▶ _Exercise details_: Please report every line in the entries that contains the string "KeyError".

─── Records for the exercise ───

(** * extract_tankopedia: a shallow embedding of [src/extract_tankopedia.py]

    The script reads a game client's unpacked vehicle definitions and
    localization strings and merges them into two JSON catalogs, the
    tankopedia and the map names.

    The file has two parts.  The first holds the definitions: the
    fragment of Python's builtins the script calls ([Py]), the fragment of
    the [re] module ([Re]), and the functions of the script under the
    names they have in the source, in the order of their dependencies.
    - A str is a [string], an int is a [Z], a dict is an association list
      in insertion order.
    - An exception is a value of [result]; [sys.exit] is the exception
      [SystemExit].
    - The vehicle dicts are objects: [convert_tank_names] works on a store
      of dicts and a list of references into it.
    - What the script prints or logs as an error is returned as a list of
      events.
    The second part holds the properties. *)

From Stdlib Require Import ZArith List String Ascii Bool Lia.
From Stdlib Require Import Sorted Permutation DecimalString DecimalZ.
Import ListNotations.

Local Open Scope string_scope.
Local Open Scope Z_scope.

(** ** Python builtins *)

Module Py.

(** Exceptions the script can meet.  [SystemExit] is what [sys.exit]
    raises; the others are the builtin error classes. *)
Inductive exn : Type :=
| AssertionError
| KeyError
| IndexError
| TypeError
| AttributeError
| ValueError
| OSError
| SystemExit (code : Z).

Inductive result (A : Type) : Type :=
| Ok (a : A)
| Raise (e : exn).
Arguments Ok {A} a.
Arguments Raise {A} e.

Definition rbind {A B} (r : result A) (k : A -> result B) : result B :=
  match r with
  | Ok a => k a
  | Raise e => Raise e
  end.

(** *** dict: insertion-ordered, one binding per key *)

Definition dict (V : Type) : Type := list (string * V).

Section Dict.
Context {V : Type}.

(** [d.get(k)] / [k in d] / [d[k]] *)
Fixpoint dict_get (k : string) (d : dict V) : option V :=
  match d with
  | [] => None
  | (k', v) :: d' => if String.eqb k k' then Some v else dict_get k d'
  end.

Definition dict_mem (k : string) (d : dict V) : bool :=
  match dict_get k d with Some _ => true | None => false end.

Definition getitem (k : string) (d : dict V) : result V :=
  match dict_get k d with Some v => Ok v | None => Raise KeyError end.

(** [d[k] = v]: an existing key keeps its position, a new key goes last. *)
Fixpoint dict_set (k : string) (v : V) (d : dict V) : dict V :=
  match d with
  | [] => [(k, v)]
  | (k', v') :: d' =>
      if String.eqb k k' then (k, v) :: d' else (k', v') :: dict_set k v d'
  end.

(** [d.pop(k, None)] with the popped value discarded. *)
Fixpoint dict_pop (k : string) (d : dict V) : dict V :=
  match d with
  | [] => []
  | (k', v') :: d' =>
      if String.eqb k k' then d' else (k', v') :: dict_pop k d'
  end.

(** [d.update(other)]: [d[k] = v] for every item of [other], in order. *)
Definition dict_update (d other : dict V) : dict V :=
  fold_left (fun acc kv => dict_set (fst kv) (snd kv) acc) other d.

Definition dict_keys (d : dict V) : list string := map fst d.

Definition len (d : dict V) : Z := Z.of_nat (List.length d).

(** The representation invariant of a dict: no key occurs twice. *)
Definition dict_wf (d : dict V) : Prop := NoDup (dict_keys d).

End Dict.

(** *** str *)

(** [s.split(sep)] for a one-character separator. *)
Fixpoint str_split (sep : ascii) (s : string) : list string :=
  match s with
  | EmptyString => [EmptyString]
  | String c s' =>
      if Ascii.eqb c sep then EmptyString :: str_split sep s'
      else match str_split sep s' with
           | [] => [String c EmptyString]
           | h :: t => String c h :: t
           end
  end.

(** [l[i]] on a list. *)
Definition index {A} (l : list A) (i : nat) : result A :=
  match nth_error l i with Some x => Ok x | None => Raise IndexError end.

(** [str(n)] for an int: the decimal numeral, ["-"] in front when negative.
    (CPython 3.10.7 and later raise ValueError for an int of more than
    [sys.get_int_max_str_digits()] digits, 4300 unless configured; the
    limit is not part of this function, see [int_max_str_digits].) *)
Definition str_of_int (z : Z) : string := NilZero.string_of_int (Z.to_int z).

(** [int(s)] for a str of ASCII characters: surrounding whitespace (tab,
    line feed, vertical tab, form feed, carriage return, space) is
    dropped, one sign is allowed, and single underscores may separate
    digits.  [int()] also reads the decimal digits and the spaces of
    other scripts; on a text with such a character this function raises
    where [int()] may return, so a property that rests on its raising is
    stated for ASCII texts ([is_ascii]). *)
Definition is_space (c : ascii) : bool :=
  let n := N_of_ascii c in
  (((9 <=? n) && (n <=? 13)) || (n =? 32))%N.

Definition is_digit (c : ascii) : bool :=
  let n := N_of_ascii c in ((48 <=? n) && (n <=? 57))%N.

Fixpoint lstrip (s : string) : string :=
  match s with
  | EmptyString => EmptyString
  | String c s' => if is_space c then lstrip s' else s
  end.

Fixpoint rstrip (s : string) : string :=
  match s with
  | EmptyString => EmptyString
  | String c s' =>
      match rstrip s' with
      | EmptyString => if is_space c then EmptyString else String c EmptyString
      | r => String c r
      end
  end.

───

▶ _Output_:
| KeyError
  match dict_get k d with Some v => Ok v | None => Raise KeyError end.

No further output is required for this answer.